Several elite athletes are inventing ways to get the best out of their training and step up their ability to compete. Sports companies like Adidas and Misfit are increasing innovating and developing technologies and wearable devices that enable athletes to optimize their sporting abilities by collecting a wide range of data related to their training and competition. These include cadence (for cyclists), stride length, lung capacity and heart rate.

One of the easiest and rather interesting ways to collect health and fitness data is through sweat.

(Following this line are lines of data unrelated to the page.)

(* ===== verification/Prelude.v ===== *)
(** * 3tears: a verification of its access control, its message bus and its coordination

    3tears is a Python platform of some thirty packages (under [src/packages]) for multi-tenant
    agents: collections kept in three tiers (a process cache, a NATS key-value bucket, PostgreSQL), a
    NATS message bus, tools called across it, models called through breakers, scheduled jobs,
    workspaces of files. This development models from their sources the parts whose failure costs
    most: who may do what, who may hear what, and what many processes agree on when they share a
    row, a key or a lease. It proves what those parts promise, and where they do not keep it.

    ** The parts, and how they interact

    A. _Who may do what._
    - [Namespaces.v]: the names of authorizable things ([core/namespaces.py], the sanitizer of
      [nats/subjects.py]), builders, parser and containment; each refusal is a [name_error].
      [PyUuid.v] is [uuid.UUID] on strings.
    - [AclTypes.v]: the data of access control ([agent/acl/types.py]), [AclCache.v] the evaluator's
      cache with its layers, fence and follower ([cache.py]), [AclEvaluator.v] the evaluator
      ([evaluator.py]) over the loader protocols of [loader.py] (class [Loaders]) in the state monad
      of this file.
    - [AclRefinement.v]: the interface to what it reads: the tables ([AccessTables]), the laws of
      the loaders ([LoaderLaws]), when a cache agrees with the tables ([coherent]), the reference
      evaluator [spec_answer] and the simulation. [AclGuarantees.v] reads the reference
      declaratively; [AclWalls.v] says what holds for loaders that obey no law; [AclDescriptors.v]
      what holds on a cache filled under several descriptors of one namespace.
    - [AclBinding.v]: broadcasts of changed rows turned into evictions ([access_tables.py], the
      message of [collections/registry.py], the columns of [acl/collections.py]); [AclCoherence.v]
      interleaves writers of the five access tables, readers, broadcasts and drops ([wstep]).
    - [AclAuthorize.v] and [AclDelegation.v]: the entry points ([authorize.py]) and the ceiling on
      delegated grants ([delegation.py]).
    - [PosixGlob.v] and [FileAccess.v]: the path sandbox ([core/security/sandbox.py]) with Python's
      [PurePosixPath] and [full_match], [evaluate_file_access], and the gates of a workspace
      ([agent/workspace/authorize.py]) in the order a file tool runs them ([file_tool]).
    - [ClientIp.v]: which address a request came from behind trusted proxies ([iam/clientip.py],
      with Python's [ipaddress]).

    B. _Who may hear what._
    - [Subjects.v]: every subject of the bus ([nats/subjects.py]) and the broker's matching rule;
      [Permissions.v] the resolvers of the eight principals and the allow lists of a credential
      ([subject_permissions.py], [user_jwt.py]); [PodPolicy.v] whose a subject is;
      [PodIsolation.v], [ServiceSubjects.v] and [ResultDelivery.v] ([result_delivery.py]) what
      follows for pods, services and durable answers.
    - [EpochClient.v] and [EpochListener.v]: configuration epochs, their copies and the consumers
      that reload on them ([epoch/client.py], [listener.py], [tick.py]).

    C. _What processes agree on._
    - [CasStore.v]: the bucket of [nats/kv.py] as the class [CasStore] with [CasStoreLaws];
      [KvProtocol.v] a logic of programs that await one bucket, any number at once, calls that
      raise and land late.
    - Over them [TokenBucket.v], [Lease.v] with [LeaseExclusion.v], [DistributedCounter.v],
      [ReplayGuard.v] with [ReplaySystem.v] and [CoalescedRun.v] ([core/coordination]).
    - [CasMutate.v]: [l2_cas_mutate] of [collections/base.py], a row swapped in the bucket and
      written to the database under an order; [ExpiringRows.v] the same on tables with an expiry,
      written through or behind, whose entries the bucket may drop up to a second early
      ([l2_may_drop]). Over [ExpiringRows.v], through its class [KeepsExpiry],
      [WindowedCounter.v], [Denylists.v] and [Idempotency.v].
    - [FlushOrder.v] and [WriteBuffer.v]: the write-behind buffer and its flush
      ([collections/flush.py]); [SourceToken.v] the fence on source tokens ([source_token.py]);
      [Keyset.v] reads under a silent row cap ([keyset.py], [fetch_led_by] of [backends/sql.py]).

    D. _Single parts._ [CircuitBreaker.v] ([models/circuit_breaker.py]), [ToolSchema.v]
    ([tool_schema/self_contained.py]), [Retention.v] ([backup/retention.py]), and the scheduler:
    [Reschedule.v], [JobStore.v], [JobTick.v] ([scheduled_jobs]).

    This file holds what they share: the [result] type for code that raises, Python's strings,
    integers and UUID texts as far as they are used, sorting by key, an ordered dictionary, the
    state monad with its Hoare rules and the [keeps] automation for invariants of it.

    ** What the theorems show

    - _A decision is exact._ [evaluate_decision], [evaluate_file_access] and the claims of a token
      let through exactly what chains of rows grant, on every side of the call; a batch answers what
      each question answers alone; the walk over nested groups ends on cyclic graphs; a role that
      passed the delegation check never gives more than its author had; a file tool reaches nothing
      outside the directories granted; walls hold against any loader.
    - _Caches are not silently stale._ A stale entry of the evaluator's cache, or a stale copy of an
      epoch, has a signal pending that removes it, over the interleavings [timely] and [careful]
      admit; a catch-up finds a consumer current or starts the reload that brings it there.
    - _Credentials stay home._ Whatever a pod's allow lists cover is its own, shared, or granted; no
      pod manages streams; each subject of a service is heard by exactly the services a complete
      table names; answers and audit events reach and name exactly whose they are; forged forwarding headers change no address.
    - _Shared state._ The lease excludes; swaps linearize into the database; counters lose and
      double nothing (with a TTL, double nothing); an artifact, a redemption, a claim is taken once in
      its lifetime; an occurrence of a job is fired at most once more than it was put back; a requested run
      follows its request unless a call raised; a buffered write is kept, taken or dropped for a
      reason the flush names; tokens only advance; a rate limit is exceeded only by keys forgotten
      before they refilled; a read under a row cap passes over no row.
    - _Round trips and totality._ Names and subjects parse back; schema inlining ends, with the
      properties it was given or the reference it could not resolve; the toposort of a flush and
      paged reads end.

    Theorems whose names say what goes wrong record where the code does not do what its comments
    say: [nameless_descriptor_shares_cache], [named_check_widens_the_file_gate],
    [negated_set_crosses_segments], [zero_hops_answers_the_forged_entry], [scope_ids_are_kept],
    [cancelled_bystander_frees_a_probe], [overtaken_claim_refills_twice],
    [followed_again_is_trusted], [scope_grammar_admits_newline], [early_wipe_admits_replay],
    [late_claim_admits_replay], [list_items_keep_refs], [declared_type_raises],
    [claim_overrides_pause], [first_window_slot_fires_twice],
    [daily_repeated_hour_does_not_advance], [withdrawal_loses_a_persisted_swap],
    [wipe_loses_a_persisted_swap], [failed_order_read_leaves_the_swap],
    [endpoint_usage_reaches_nobody], [second_consumer_hears_nothing],
    [failed_reload_is_not_retried], [overtaken_pass_resets], [slow_read_overwrites_a_newer_copy],
    [overtaken_advance_is_remembered], [clear_is_undone_before_its_flush],
    [wiped_redemption_is_granted_twice], [late_completion_lands_on_another_claim],
    [shared_id_is_dropped], [cancelled_flush_orphans_its_writes], [stale_ack_takes_a_newer_claim],
    [failed_run_strands_a_request], [accepted_call_is_told_a_stale_token],
    [no_empty_page_on_a_boundary], [late_descriptor_is_kept],
    [claim_is_granted_again_in_its_last_second], [slow_reload_stores_over_a_newer_one],
    [forgotten_key_over_issues].

    ** What is assumed

    - A lock-protected method is one atomic function; a coroutine is a program whose nodes are its
      awaits, interleaved with the others by a step relation, or, in the evaluator, one run on the
      cache it starts from ([AclCoherence.v] splits its reads).
    - Of the environment: one clock for the processes of a lease and of expiring rows, bounded drift
      for replay guards; a bucket that is not wiped under a lease, a counter or [steady] expiring
      rows, while [CasMutate.v] and [ReplaySystem.v] have wipes; a database that takes the write of a
      swap that won; one holding per holder; one flush of a buffer at a time; leases that do not
      lapse under a call ([kept]) for the exclusion of [CoalescedRun.v]; descriptors no older than
      the broadcasts heard ([timely]) for [AclCoherence.v]; the order of answers and broadcasts
      [careful] states for [EpochClient.v]; reloads that neither raise nor store older data over
      newer ([orderly]) for [EpochListener.v]; PostgreSQL's row lock under read committed for
      [SourceToken.v]; a key that is there and unique for [Keyset.v]; proxies that append what they
      saw for [ClientIp.v]. Each is a hypothesis of the theorem or a guard of a step, and the
      theorems above show what happens without several of them.
    - Of code outside the sources, as arguments: SHA-256 digests ([digest_token], [sha256_hex],
      [key_of]), the storage of the replay anchor ([anchor]), [str()] of a value ([str_of]), the zone
      database, [fromisoformat], croniter and random draws of [Reschedule.v].
    - [canonical]: one namespace id is described by one descriptor. File tools use two, with the name
      and without: [AclDescriptors.v] says what holds for them, [FileAccess.v] what does not.

    ** Bounds and fuel

    The nesting walk is bounded by the [max_depth] of the source, the compare-and-swap loops by the
    source's retry constants ([MAX_RETRIES], [MAX_CAS_ATTEMPTS]); the waiting loop of [claim] and the
    passes of an idempotency claim come from lists of any length. Where recursion needs fuel the
    theorem says how much is enough: [inline_refs_terminates] a depth for every set of definitions,
    [acquire_answers] the rounds of a wait, [toposort_pending] as many rounds as writes,
    [keyset_read_is_complete] the keys there are over the page size, [led_read_is_complete] the rows;
    a glob takes the length of its segment. Integers are unbounded where Python's are; instants are
    microseconds or ticks, token counts integers of a fixed unit, since nothing modelled depends on
    the rounding of floats. Strings are ASCII.

    ** What is not modelled, and why

    Logging, metrics and audit emission; the process cache (L1) and the drivers of PostgreSQL, SQLite,
    DuckDB, Arrow, S3 and the NATS transport, which are I/O; the generation follower and the loaders
    over collections, of which the theorems need the laws they state; encryption, signatures and
    tokens, which rest on cryptographic libraries; [resolve_fs_path], which asks the file system; the
    versioned snapshots of [core/collections], whose work is SQL text and Arrow tables; the packages
    that wrap models, search, scraping, evaluation and channels, whose logic is in calls to services
    the sources do not contain. *)

From Stdlib Require Import Ascii String Bool List NArith ZArith Lia Permutation Sorted.
From stdpp Require Import base list gmap strings sorting.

FC Dallas and San Francisco 49ers are evaluating the suitability and applicability of sweat analysis biosensors while the sports science department at Miami Dolphins carries out a detailed sweat analysis of each player as players whose sweat has a lot of salt tend to cramp easily.

San Francisco 49ers and FC Dallas are piloting sweat analysis biosensors and the Miami Dolphins’ sports science department conducts a thorough sweat analysis of each player as “players who have too much salt in their sweat have a tendency to cramp easier.”

Kenzen is a startup that uses sweat analysis, patented biosensors together with predictive analytics to pre-empty cramping, dehydration and injuries. In 2016, Kenzen was crowned the winner of the Future Athlete category in the 1st and Future Event hosted by NFL, TechCrunch and Stanford.

According to Kenzen CEO Dr. Sonia Sousa, sweat carries very crucial biomarkers and just like blood, it knows much a person’s health. She gives the example of cystic fibrosis where sweat is the main specimen used. Sousa say replacing the more expensive and painful lab-based blood tests with the less painful non-invasive sweat analysis can help bring a lot of benefits for precision and accuracy in medicine as well as personal health.

Studying and analyzing sweat together with other parameters can help in revealing very important and helpful biomarkers like sodium that can assist in predicting and preventing a lot of health complications that are related to nutrition. A classic example is when people with hypertension examine their level of salt intake by analyzing their sweat.